Capable of “stealing hundreds of confidential documents”

The U.S. Cyber ​​Defense Agency (Cisa) considers the snake “the most sophisticated cyber-espionage tool in the FSB’s arsenal.” This allowed Russian intelligence agencies to “steal hundreds of confidential documents in at least 50 countries,” including attacking government computer services, media outlets or research centers, the U.S. Department of Justice said in a statement.

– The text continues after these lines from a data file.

(* ===== verification/StartPlayback.v ===== *)
(** * StartPlayback: planning and beginning a playback

    Models src/internal/media/probe/probe.go and audio.go (which streams stand for a file),
    src/internal/api/resources/plan.go (what a device declared, what the probe found, the
    rendered plan) and playback.go (plan, refuse, or open a session).  The parsing of language
    tags is a parameter; a JSON column is what it decodes to.  A handler reads, and then
    writes in one transaction: what others do in between is the function [others]; the reads
    and writes that fail are a record of faults. *)

From S2P Require Import Planner Routing.
From S2P Require Import Prelude GoText GoPath GoScan GoEncoding GoTime Schedule Playback Capability.

(** ** The streams of a file (probe.go, audio.go) *)

Record Stream := mkStream {
  sType : string;
  sCodec : string;
  sProfile : string;
  sWidth : Z;
  sHeight : Z;
  sChannels : Z;
  sLanguage : string;
  sTitle : string;
  sCommentary : bool;
  sAttached : bool;
}.

#[export] Instance Stream_eq_dec : EqDecision Stream.
Proof. solve_decision. Defined.

Record Result := mkResult { rContainer : string; rStreams : list Stream; rBitrate : Z }.

Definition VideoStream (r : Result) : option Stream :=
  head (filter (λ s, sType s = "video" ∧ sAttached s = false) (rStreams r)).

(** The base language of a tag, where it parses. *)
Class LanguageTags := BaseOf : string → option string.

(** The audio streams with their ordinals. *)
Definition audioStreams (r : Result) : list (nat * Stream) :=
  imap pair (filter (λ s, sType s = "audio") (rStreams r)).

(** The first, or the first that is not a commentary where the first is. *)
Definition fallbackAudio (l : list (nat * Stream)) : option (nat * Stream) :=
  foldl (λ fallback os,
           match fallback with
           | None => Some os
           | Some (_, f) => if sCommentary f && negb (sCommentary os.2) then Some os else fallback
           end) None l.

Definition speaks `{LanguageTags} (base : string) (s : Stream) : bool :=
  bool_decide (BaseOf (sLanguage s) = Some base) && negb (sCommentary s).

Fixpoint preferredAudio `{LanguageTags} (preferred : list string) (l : list (nat * Stream)) : option (nat * Stream) :=
  match preferred with
  | [] => None
  | wanted :: preferred =>
      match BaseOf wanted with
      | None => preferredAudio preferred l
      | Some base =>
          if bool_decide (base = "und") then preferredAudio preferred l
          else match filter (λ os, speaks base os.2 = true) l with
               | os :: _ => Some os
               | [] => preferredAudio preferred l
               end
      end
  end.

Definition AudioForLanguages `{LanguageTags} (preferred : list string) (r : Result) : option (nat * Stream) :=
  let l := audioStreams r in
  match preferredAudio preferred l with Some os => Some os | None => fallbackAudio l end.

(** profileFromProbe (playbackstream.go) *)
Definition profileFromProbe `{LanguageTags} (r : Result) (audioLanguages : list string) : Planner.MediaProfile :=
  let v := VideoStream r in
  let a := AudioForLanguages audioLanguages r in
  Planner.mkMedia true (rContainer r)
    (default "" (sCodec <$> v)) (default 0%Z (sWidth <$> v)) (default 0%Z (sHeight <$> v))
    (match v with Some v => Contains (ToLower (sProfile v)) "hdr" | None => false end)
    (default "" ((λ a, sCodec a.2) <$> a)) (default 0%Z ((λ a, Z.of_nat a.1) <$> a))
    (default "" ((λ a, sLanguage a.2) <$> a)) (default 0%Z ((λ a, sChannels a.2) <$> a))
    (rBitrate r).

(** ** The tables a plan reads *)

(** A row of blob_probes; [pStreams] is [None] where its JSON does not decode. *)
Record ProbeRow := mkProbe { pContainer : string; pBitrate : option Z; pStreams : option (list Stream) }.

(** An API token as its name and expiry: minted for reading, and short-lived. *)
Record Token := mkToken { tName : string; tExpires : Z }.

Record Node := mkNode {
  db : DB;
  declared : gmap string (option Planner.DeviceProfile);   (** the columns of devices, decoded *)
  probes : gmap string ProbeRow;
  mimes : gmap string (option string);                     (** the column assets.mime *)
  fabric : Routing.Fabric;
  tokens : list Token;
}.

(** Which of a handler's reads and writes fail. *)
Record Faults := mkFaults { fDevice : bool; fAsset : bool; fRoute : bool; fToken : bool; fOpen : bool; fMime : bool }.

Definition noFaults : Faults := mkFaults false false false false false false.

(** [sql.ErrNoRows], or another error. *)
Inductive ReadError := NoRows | ReadFailed.

Definition deviceProfile (f : Faults) (n : Node) (id : string) : ReadError + Planner.DeviceProfile :=
  if fDevice f then inl ReadFailed
  else match declared n !! id with
  | None => inl NoRows
  | Some None => inl ReadFailed
  | Some (Some p) => inr p
  end.

(** What the probe found of the bytes of an asset, and their digest ("" for a linked asset). *)
Definition mediaProfile `{LanguageTags} (f : Faults) (n : Node) (assetID : string) (audioLanguages : list string)
    : ReadError + Planner.MediaProfile * string :=
  if fAsset f then inl ReadFailed
  else match assets (db n) !! assetID with
  | None => inl NoRows
  | Some a =>
      match Playback.BlobHash a with
      | None => inr (Planner.zeroMedia, "")
      | Some h =>
          match probes n !! h with
          | None => inr (Planner.zeroMedia, h)
          | Some p =>
              match pStreams p with
              | None => inl ReadFailed
              | Some streams =>
                  inr (profileFromProbe (mkResult (pContainer p) streams (default 0%Z (pBitrate p))) audioLanguages, h)
              end
          end
      end
  end.

Definition routeBlob (f : Faults) (n : Node) (blobHash : string) : ReadError + Routing.Decision_ :=
  if bool_decide (blobHash = "") then inr Routing.zeroDecision
  else if fRoute f then inl ReadFailed
  else inr (Routing.routeBlob (fabric n) blobHash).

(** ** The rendered plan (plan.go) *)

Record RoutingResponse := mkRouting {
  rrPeer : string; rrReason : option Routing.Reason; rrRejected : list Routing.Rejection }.

Record PlanResponse := mkPlanResponse {
  prAsset : string;
  prDevice : string;
  prDecision : string;
  prReasons : list Planner.Reason;
  prPeer : string;
  prRemote : bool;
  prContentURL : string;
  prRouting : RoutingResponse;
}.

Definition renderRouting (d : Routing.Decision_) : RoutingResponse :=
  match Routing.dSource d with
  | None => mkRouting "" None (Routing.dRejected d)
  | Some (c, why) => mkRouting (Routing.PeerID c) (Some why) (Routing.dRejected d)
  end.

Definition renderPlan (assetID deviceID : string) (plan : Planner.Plan) (route : Routing.Decision_) (blobHash : string)
    : PlanResponse :=
  mkPlanResponse assetID deviceID (Planner.DecisionOf plan) (Planner.Reasons plan) (Planner.PeerID plan)
    (Planner.Remote plan) (if Planner.Direct plan then Routing.contentURLFor route blobHash else "")
    (renderRouting route).

(** A problem document: its kind, with the detail of a conflict. *)
Inductive Problem := ProblemBadRequest | ProblemNotFound (what : string) | ProblemConflict (detail : string) | ProblemInternal.

Definition problemFor (what : string) (e : ReadError) : Problem :=
  match e with NoRows => ProblemNotFound what | ReadFailed => ProblemInternal end.

(** The three reads every plan begins with: the device, the media, the route. *)
Definition planned : Type := Planner.DeviceProfile * Planner.MediaProfile * string * Routing.Decision_.

Definition readPlan `{LanguageTags} (f : Faults) (n : Node) (assetID deviceID : string) : Problem + planned :=
  match deviceProfile f n deviceID with
  | inl e => inl (problemFor "device" e)
  | inr device =>
      match mediaProfile f n assetID [] with
      | inl e => inl (problemFor "asset" e)
      | inr (media, blobHash) =>
          match routeBlob f n blobHash with
          | inl e => inl (problemFor "replica" e)
          | inr route => inr (device, media, blobHash, route)
          end
      end
  end.

Definition planPlayback `{LanguageTags} (f : Faults) (n : Node) (assetID deviceID : string) : Problem + PlanResponse :=
  if negb (required assetID) then inl ProblemBadRequest
  else if negb (required deviceID) then inl ProblemBadRequest
  else match readPlan f n assetID deviceID with
  | inl p => inl p
  | inr (device, media, blobHash, route) =>
      inr (renderPlan assetID deviceID (Planner.Choose media device (Routing.replicasOf route)) route blobHash)
  end.

(** ** Beginning a playback (playback.go) *)

Definition playbackTokenTTL : Z := 2 * Hour.

Record playbackStart := mkStart {
  SessionID : string;
  StartPlan : PlanResponse;
  ContentURL : string;
  TokenSecret : string;
  ExpiresAt_ : Z;
  RenderURL : Unavailable + string;
  StartDecision : string;
}.

Definition playbackRefusal (plan : Planner.Plan) (route : Routing.Decision_) : Problem :=
  if bool_decide (Planner.DecisionOf plan = Planner.DecisionUnplayable) then
    ProblemConflict (Routing.Refusal route +:+ "; POST /api/v1/playback/plan for the full rationale")
  else
    let detail := "this asset needs " +:+ Planner.DecisionOf plan +:+ " on this device, which Milestone 2 cannot serve" in
    let detail := match Planner.Reasons plan with r :: _ => detail +:+ ": " +:+ Planner.Detail r | [] => detail end in
    ProblemConflict (detail +:+ "; POST /api/v1/playback/plan for the full rationale").

Definition resolveVerb (requested : string) (media : Planner.MediaProfile) : option string :=
  if bool_decide (requested ≠ "") then ParseVerb requested
  else if Planner.Known media && bool_decide (Planner.VideoCodec media = "") then Some VerbListen
  else Some VerbWatch.

Definition set_db (d : DB) (n : Node) : Node := mkNode d (declared n) (probes n) (mimes n) (fabric n) (tokens n).
Definition add_token (t : Token) (n : Node) : Node :=
  mkNode (db n) (declared n) (probes n) (mimes n) (fabric n) (tokens n ++ [t]).

(** The source of a route, as the mint reads it. *)
Definition sourceOf (route : Routing.Decision_) : option string :=
  match Routing.dSource route with Some (c, _) => Some (Routing.PeerID c) | None => None end.

(** What a request brings, with the new session's id, the new token's secret and the clock. *)
Record Begin := mkBegin {
  bAsset : string; bDevice : string; bVerb : string; bForce : bool;
  bGate : option (Routing.Decision_ → option Problem);
  bNewID : string; bSecret : string; bNow : Z }.

Definition beginPlayback `{LanguageTags, HMAC} (m : Minter) (f : Faults) (others : DB → DB) (b : Begin) (n : Node)
    : (Problem + playbackStart) * Node :=
  match readPlan f n (bAsset b) (bDevice b) with
  | inl p => (inl p, n)
  | inr (device, media, blobHash, route) =>
      let plan := Planner.Choose media device (Routing.replicasOf route) in
      let plan := if bForce b then Planner.ForceDirect plan else plan in
      let rendered := renderPlan (bAsset b) (bDevice b) plan route blobHash in
      if negb (Planner.Direct plan) then (inl (playbackRefusal plan route), n)
      else match resolveVerb (bVerb b) media with
      | None => (inl ProblemBadRequest, n)
      | Some verb =>
          match bGate b ≫= (λ gate, gate route) with
          | Some p => (inl p, n)
          | None =>
              let session := newSession (bNewID b) (bAsset b) (bDevice b) verb (bNow b) in
              let expires := (bNow b + playbackTokenTTL)%Z in
              if fToken f then (inl ProblemInternal, n)
              else
                let n := add_token (mkToken ("playback " +:+ bNewID b) expires) n in
                let n := set_db (others (db n)) n in
                if fOpen f then (inl ProblemInternal, n)
                else match openSession session (db n) with
                | inl ErrForeignKey => (inl ProblemBadRequest, n)
                | inl _ => (inl ProblemInternal, n)
                | inr d =>
                    let mime := if fMime f then None else mimes n !! bAsset b in
                    (inr (mkStart (bNewID b) rendered (Routing.contentURLFor route blobHash) (bSecret b) expires
                            (renderURL m (sourceOf route) blobHash mime (bNow b)) (Planner.DecisionOf plan)),
                     set_db d n)
                end
          end
      end
  end.

(** POST /playback: no gate, and nothing is forced. *)
Definition startPlayback `{LanguageTags, HMAC} (m : Minter) (f : Faults) (others : DB → DB)
    (asset device verb newID secret : string) (now : Z) (n : Node) : (Problem + playbackStart) * Node :=
  if negb (required asset) || negb (required device) then (inl ProblemBadRequest, n)
  else beginPlayback m f others (mkBegin asset device verb false None newID secret now) n.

Snake has been known to cybersecurity professionals for at least a decade. The date of Cisa’s inception dates back to around 2003, and it is estimated that it has gone through many updates over time. “Surprisingly, it has very few computer errors, which is surprising given its complexity,” the American agency also notes.

Also known as “Ouroboros”.

According to US authorities, Snake was controlled from an FSB unit called Turla based in Ryazan, Russia. He could identify and steal documents and remain undetected indefinitely. Its specificity: Turla agents exfiltrated this data using a global network of infected computers.

In 2018, the German Foreign Ministry reported that it was the target of an unprecedented attack attributed by the media to the “Snake” software, also known as “Uroboros”. Victims have also been identified in Belgium, Ukraine, USA, Switzerland or Georgia.

By studying this software for years, the US Federal Police managed to create a tool called the Perseus that could communicate with Snake and tell him to shut down without the involvement of the main computer. It was neutralized during Operation Medusa, conducted by the FBI together with foreign partners.